__What you will do__. Below are records; copy every line among them that contains the word "setf".

[Saved data entries]
※ ※ ※

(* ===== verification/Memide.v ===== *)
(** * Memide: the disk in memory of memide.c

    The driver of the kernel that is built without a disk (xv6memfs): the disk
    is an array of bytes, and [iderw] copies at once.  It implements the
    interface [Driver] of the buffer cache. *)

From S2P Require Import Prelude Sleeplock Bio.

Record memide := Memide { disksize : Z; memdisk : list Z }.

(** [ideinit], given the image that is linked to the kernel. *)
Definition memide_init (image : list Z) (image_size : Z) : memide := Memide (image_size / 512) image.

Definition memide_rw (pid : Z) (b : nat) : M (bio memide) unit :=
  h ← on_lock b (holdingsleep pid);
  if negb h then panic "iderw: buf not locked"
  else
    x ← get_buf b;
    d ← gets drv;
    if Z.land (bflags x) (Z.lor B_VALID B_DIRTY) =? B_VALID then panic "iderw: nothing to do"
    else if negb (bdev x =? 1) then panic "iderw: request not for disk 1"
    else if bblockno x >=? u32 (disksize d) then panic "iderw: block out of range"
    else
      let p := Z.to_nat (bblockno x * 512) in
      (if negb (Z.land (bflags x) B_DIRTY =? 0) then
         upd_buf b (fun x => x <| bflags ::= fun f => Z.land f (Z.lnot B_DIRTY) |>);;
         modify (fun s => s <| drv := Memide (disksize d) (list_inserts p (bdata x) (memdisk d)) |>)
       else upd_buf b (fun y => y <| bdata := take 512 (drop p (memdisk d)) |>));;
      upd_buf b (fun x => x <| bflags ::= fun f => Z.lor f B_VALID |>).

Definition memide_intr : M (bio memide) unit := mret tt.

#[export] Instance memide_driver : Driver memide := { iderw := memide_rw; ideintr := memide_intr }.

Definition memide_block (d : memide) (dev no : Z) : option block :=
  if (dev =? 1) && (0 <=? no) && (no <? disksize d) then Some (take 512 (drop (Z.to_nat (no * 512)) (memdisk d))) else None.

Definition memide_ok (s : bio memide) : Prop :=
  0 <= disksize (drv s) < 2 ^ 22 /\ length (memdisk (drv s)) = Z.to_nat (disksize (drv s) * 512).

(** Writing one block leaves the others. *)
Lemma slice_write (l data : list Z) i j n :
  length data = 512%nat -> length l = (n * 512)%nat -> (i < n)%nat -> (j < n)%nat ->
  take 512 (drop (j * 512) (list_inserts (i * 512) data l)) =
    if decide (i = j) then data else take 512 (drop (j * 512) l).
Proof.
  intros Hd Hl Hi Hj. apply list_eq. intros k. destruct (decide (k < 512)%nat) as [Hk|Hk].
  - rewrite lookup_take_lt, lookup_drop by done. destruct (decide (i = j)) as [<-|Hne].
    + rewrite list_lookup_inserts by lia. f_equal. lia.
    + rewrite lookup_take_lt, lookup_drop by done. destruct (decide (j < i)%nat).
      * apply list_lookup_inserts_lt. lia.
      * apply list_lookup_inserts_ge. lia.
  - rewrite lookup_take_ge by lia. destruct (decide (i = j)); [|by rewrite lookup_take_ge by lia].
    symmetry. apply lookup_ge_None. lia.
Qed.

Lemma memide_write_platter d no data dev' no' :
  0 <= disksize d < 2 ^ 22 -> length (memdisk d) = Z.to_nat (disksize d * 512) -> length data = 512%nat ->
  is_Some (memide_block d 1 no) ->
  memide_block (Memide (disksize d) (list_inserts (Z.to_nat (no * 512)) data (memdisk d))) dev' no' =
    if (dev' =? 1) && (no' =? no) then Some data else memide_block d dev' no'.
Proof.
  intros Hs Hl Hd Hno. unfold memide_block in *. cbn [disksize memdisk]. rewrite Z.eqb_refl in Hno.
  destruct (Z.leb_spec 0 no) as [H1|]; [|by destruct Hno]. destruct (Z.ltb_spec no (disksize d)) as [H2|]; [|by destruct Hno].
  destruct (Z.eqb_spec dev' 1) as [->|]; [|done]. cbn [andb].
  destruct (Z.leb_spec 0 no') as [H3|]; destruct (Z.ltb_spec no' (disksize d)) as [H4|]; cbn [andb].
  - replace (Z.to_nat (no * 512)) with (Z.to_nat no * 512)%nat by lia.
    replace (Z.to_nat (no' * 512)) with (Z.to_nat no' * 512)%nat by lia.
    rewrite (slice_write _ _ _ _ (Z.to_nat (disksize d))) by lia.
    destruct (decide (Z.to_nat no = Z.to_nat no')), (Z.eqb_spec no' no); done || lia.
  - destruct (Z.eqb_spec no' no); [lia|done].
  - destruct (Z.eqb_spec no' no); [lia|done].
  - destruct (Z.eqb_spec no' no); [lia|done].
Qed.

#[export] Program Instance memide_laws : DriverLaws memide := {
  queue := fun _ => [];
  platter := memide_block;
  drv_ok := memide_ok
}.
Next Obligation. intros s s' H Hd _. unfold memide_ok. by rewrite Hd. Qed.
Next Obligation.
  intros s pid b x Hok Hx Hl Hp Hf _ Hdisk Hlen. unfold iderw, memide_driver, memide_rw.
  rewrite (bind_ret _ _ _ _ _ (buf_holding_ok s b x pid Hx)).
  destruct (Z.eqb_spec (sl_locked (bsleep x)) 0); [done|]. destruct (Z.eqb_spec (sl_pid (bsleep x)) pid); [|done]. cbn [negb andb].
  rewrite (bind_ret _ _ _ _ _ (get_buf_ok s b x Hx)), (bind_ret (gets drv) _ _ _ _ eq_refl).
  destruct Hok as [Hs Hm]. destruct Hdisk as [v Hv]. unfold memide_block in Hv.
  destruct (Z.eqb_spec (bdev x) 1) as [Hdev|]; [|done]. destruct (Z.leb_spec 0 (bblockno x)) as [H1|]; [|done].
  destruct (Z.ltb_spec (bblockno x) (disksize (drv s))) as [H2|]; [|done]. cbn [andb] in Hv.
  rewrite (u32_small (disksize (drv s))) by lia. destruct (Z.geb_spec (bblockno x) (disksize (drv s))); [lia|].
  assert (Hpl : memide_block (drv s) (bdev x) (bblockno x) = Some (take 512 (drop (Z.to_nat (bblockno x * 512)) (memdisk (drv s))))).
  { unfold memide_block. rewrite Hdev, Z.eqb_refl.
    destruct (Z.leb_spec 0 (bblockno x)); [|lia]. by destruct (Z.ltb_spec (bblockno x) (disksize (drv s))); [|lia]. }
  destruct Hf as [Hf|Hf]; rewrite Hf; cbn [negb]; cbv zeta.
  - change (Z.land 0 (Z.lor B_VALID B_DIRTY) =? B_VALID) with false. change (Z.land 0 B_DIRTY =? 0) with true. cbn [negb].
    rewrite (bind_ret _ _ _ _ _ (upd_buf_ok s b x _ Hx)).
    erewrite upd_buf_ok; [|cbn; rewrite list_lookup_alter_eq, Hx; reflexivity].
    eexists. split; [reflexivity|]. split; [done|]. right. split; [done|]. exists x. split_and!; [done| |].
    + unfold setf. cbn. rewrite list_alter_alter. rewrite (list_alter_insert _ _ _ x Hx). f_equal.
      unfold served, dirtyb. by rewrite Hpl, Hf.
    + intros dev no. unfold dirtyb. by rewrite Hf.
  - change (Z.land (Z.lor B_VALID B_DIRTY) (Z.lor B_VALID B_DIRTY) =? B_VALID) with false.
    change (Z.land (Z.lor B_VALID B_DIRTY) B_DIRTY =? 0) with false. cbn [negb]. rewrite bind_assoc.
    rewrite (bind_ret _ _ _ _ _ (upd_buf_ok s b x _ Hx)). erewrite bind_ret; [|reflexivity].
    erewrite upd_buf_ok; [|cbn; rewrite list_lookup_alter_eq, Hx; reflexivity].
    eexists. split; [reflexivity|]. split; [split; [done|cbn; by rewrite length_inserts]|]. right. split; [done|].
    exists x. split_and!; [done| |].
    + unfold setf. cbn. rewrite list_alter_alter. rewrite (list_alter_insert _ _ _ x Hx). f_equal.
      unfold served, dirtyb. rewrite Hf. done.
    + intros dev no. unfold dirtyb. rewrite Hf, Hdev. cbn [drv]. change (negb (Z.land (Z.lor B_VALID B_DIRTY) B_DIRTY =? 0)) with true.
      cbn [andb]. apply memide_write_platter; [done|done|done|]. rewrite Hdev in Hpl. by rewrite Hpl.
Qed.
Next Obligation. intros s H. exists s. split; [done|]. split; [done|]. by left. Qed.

※ ※ ※

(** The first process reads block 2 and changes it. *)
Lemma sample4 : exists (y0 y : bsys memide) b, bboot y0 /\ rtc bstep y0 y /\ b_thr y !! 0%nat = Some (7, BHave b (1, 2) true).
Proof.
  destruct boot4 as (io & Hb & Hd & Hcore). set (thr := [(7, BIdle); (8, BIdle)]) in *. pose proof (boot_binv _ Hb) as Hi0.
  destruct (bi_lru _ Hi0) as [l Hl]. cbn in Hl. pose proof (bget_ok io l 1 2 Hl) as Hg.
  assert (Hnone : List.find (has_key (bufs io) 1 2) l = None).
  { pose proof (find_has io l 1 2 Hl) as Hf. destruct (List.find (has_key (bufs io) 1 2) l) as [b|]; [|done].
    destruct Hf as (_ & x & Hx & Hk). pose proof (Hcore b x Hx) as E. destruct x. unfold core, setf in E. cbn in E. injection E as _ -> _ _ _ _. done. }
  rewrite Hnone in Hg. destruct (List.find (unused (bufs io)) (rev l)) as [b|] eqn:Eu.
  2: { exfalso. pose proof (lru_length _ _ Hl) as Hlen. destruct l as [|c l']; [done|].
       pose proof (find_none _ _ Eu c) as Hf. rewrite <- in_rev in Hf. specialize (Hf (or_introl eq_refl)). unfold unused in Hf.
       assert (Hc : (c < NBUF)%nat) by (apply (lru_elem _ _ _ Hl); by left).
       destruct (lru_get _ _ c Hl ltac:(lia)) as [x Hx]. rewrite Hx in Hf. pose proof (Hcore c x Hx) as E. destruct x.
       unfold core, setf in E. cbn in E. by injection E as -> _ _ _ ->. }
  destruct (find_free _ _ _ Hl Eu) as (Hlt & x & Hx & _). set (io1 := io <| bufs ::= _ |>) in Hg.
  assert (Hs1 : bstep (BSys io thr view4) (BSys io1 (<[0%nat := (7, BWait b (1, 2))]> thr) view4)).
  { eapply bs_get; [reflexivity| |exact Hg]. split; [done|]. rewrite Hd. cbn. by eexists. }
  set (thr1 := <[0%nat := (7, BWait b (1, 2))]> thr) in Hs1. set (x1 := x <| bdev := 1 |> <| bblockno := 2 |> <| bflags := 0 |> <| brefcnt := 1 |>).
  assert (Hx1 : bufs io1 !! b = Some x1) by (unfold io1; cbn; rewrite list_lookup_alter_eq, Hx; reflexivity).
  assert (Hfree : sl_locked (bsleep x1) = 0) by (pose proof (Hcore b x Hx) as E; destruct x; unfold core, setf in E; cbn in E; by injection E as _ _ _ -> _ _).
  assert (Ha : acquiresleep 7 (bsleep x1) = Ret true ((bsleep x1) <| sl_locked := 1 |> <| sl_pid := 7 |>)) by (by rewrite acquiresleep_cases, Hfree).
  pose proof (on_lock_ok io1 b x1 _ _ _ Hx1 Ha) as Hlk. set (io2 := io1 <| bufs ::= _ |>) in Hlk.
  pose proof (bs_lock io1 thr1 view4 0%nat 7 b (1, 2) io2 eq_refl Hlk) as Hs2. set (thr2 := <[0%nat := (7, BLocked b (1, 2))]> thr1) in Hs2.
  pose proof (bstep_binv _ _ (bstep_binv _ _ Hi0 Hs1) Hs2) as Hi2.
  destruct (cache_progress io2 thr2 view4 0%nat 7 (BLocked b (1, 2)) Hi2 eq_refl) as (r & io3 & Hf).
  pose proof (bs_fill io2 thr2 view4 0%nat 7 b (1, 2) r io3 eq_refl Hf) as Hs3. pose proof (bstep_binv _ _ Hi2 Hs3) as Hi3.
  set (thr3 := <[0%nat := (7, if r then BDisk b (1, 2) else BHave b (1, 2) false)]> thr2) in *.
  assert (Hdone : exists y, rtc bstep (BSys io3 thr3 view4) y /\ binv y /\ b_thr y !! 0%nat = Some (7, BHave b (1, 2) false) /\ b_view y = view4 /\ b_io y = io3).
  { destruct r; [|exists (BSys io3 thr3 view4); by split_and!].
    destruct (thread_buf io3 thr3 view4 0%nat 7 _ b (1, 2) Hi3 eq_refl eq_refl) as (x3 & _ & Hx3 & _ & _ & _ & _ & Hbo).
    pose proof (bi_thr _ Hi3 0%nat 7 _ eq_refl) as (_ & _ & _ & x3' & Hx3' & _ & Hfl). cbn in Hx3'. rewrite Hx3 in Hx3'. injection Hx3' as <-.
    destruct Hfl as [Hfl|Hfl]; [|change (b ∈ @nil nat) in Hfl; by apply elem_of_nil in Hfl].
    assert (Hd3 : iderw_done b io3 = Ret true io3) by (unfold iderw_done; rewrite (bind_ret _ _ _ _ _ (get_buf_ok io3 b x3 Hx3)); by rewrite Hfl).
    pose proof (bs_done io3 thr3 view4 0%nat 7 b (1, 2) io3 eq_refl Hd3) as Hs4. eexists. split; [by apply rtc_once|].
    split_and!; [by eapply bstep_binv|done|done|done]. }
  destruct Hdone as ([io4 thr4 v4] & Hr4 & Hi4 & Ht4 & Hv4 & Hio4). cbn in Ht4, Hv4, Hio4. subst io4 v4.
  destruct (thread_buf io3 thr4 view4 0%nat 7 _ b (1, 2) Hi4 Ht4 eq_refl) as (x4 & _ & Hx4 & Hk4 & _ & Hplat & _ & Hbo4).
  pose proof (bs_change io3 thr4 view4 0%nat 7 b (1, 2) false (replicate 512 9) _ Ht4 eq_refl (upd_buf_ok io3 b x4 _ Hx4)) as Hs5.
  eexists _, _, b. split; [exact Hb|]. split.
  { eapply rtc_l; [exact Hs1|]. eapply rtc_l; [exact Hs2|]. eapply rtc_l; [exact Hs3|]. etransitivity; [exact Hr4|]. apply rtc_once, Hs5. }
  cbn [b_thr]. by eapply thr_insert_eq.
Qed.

※ ※ ※

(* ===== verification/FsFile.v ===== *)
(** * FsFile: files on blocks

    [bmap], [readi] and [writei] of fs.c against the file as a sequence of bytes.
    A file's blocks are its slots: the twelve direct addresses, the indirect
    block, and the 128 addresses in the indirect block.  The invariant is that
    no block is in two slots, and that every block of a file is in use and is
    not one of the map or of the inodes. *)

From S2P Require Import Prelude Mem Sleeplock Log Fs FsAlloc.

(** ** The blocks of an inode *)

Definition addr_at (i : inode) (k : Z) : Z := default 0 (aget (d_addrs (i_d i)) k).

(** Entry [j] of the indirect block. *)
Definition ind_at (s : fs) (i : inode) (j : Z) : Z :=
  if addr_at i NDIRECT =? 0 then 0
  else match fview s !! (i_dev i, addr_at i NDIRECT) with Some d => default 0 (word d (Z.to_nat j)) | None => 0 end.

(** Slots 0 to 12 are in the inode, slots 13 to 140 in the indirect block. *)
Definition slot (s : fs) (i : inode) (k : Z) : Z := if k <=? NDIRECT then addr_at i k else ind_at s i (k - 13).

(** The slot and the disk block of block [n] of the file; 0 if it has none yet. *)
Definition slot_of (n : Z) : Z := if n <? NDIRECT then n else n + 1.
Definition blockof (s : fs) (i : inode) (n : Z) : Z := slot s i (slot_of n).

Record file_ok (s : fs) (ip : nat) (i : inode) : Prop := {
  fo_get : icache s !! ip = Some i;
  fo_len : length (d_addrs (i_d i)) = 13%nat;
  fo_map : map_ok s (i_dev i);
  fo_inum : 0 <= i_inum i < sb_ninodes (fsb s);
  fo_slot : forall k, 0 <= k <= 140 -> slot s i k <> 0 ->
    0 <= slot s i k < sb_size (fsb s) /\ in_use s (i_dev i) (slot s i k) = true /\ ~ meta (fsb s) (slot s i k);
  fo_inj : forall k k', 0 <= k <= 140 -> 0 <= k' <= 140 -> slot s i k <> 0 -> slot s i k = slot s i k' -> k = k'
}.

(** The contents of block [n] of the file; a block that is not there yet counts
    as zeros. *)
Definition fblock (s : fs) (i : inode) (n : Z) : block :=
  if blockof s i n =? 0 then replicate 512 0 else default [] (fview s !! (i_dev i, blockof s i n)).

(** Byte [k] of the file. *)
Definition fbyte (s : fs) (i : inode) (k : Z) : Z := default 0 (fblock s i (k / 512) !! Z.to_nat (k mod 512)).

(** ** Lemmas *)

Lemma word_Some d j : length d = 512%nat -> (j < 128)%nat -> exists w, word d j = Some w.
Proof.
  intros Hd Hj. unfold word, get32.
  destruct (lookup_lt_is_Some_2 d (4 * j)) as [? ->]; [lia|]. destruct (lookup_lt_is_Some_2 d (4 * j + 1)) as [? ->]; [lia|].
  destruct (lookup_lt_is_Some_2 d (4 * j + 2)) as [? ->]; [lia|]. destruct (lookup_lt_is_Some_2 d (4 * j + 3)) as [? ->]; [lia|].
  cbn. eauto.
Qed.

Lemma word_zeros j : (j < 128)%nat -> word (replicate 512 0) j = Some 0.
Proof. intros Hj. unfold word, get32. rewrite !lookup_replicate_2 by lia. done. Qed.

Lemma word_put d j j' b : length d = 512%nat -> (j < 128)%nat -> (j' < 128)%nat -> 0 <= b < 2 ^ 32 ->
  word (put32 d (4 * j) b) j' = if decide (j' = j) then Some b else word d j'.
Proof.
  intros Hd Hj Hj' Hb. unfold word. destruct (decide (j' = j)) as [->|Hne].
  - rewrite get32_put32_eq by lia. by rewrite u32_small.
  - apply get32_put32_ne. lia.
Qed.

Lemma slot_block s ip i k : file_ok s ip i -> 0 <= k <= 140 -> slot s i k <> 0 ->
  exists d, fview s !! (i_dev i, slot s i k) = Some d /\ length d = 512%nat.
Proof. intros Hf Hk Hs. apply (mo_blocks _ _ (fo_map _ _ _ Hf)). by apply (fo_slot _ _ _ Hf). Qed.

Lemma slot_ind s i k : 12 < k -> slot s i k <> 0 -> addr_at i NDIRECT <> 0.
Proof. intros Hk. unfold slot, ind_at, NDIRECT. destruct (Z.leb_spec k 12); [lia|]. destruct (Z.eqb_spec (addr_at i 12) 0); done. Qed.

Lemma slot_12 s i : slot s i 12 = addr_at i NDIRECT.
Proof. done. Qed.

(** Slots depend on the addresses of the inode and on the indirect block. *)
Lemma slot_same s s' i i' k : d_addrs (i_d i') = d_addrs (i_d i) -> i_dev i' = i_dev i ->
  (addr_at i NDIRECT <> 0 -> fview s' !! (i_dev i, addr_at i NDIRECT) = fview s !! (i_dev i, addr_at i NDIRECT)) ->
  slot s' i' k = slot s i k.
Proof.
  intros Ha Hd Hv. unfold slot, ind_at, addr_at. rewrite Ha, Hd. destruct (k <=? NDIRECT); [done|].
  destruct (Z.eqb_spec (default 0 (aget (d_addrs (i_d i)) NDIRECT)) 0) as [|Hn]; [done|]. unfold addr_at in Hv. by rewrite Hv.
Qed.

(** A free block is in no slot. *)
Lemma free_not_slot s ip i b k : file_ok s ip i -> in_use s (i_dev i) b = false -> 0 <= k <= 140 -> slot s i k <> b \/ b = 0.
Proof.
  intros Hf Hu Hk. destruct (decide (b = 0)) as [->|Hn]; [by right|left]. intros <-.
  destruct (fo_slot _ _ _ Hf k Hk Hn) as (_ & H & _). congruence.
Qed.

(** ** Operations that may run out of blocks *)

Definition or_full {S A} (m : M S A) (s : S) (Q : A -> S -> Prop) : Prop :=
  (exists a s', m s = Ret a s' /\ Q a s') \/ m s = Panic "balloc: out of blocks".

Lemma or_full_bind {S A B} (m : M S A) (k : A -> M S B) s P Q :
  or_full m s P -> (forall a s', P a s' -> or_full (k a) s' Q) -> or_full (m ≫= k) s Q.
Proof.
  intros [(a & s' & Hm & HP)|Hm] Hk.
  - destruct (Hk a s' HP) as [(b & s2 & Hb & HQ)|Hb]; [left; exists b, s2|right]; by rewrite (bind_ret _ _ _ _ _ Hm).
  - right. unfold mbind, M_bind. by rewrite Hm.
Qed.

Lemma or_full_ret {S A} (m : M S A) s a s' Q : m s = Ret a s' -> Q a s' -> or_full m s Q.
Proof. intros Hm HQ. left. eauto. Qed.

※ ※ ※

__Exercise output__.
    + unfold setf. cbn. rewrite list_alter_alter. rewrite (list_alter_insert _ _ _ x Hx). f_equal.
    + unfold setf. cbn. rewrite list_alter_alter. rewrite (list_alter_insert _ _ _ x Hx). f_equal.
    destruct Hf as (_ & x & Hx & Hk). pose proof (Hcore b x Hx) as E. destruct x. unfold core, setf in E. cbn in E. injection E as _ -> _ _ _ _. done. }
       unfold core, setf in E. cbn in E. by injection E as -> _ _ _ ->. }
  assert (Hfree : sl_locked (bsleep x1) = 0) by (pose proof (Hcore b x Hx) as E; destruct x; unfold core, setf in E; cbn in E; by injection E as _ _ _ -> _ _).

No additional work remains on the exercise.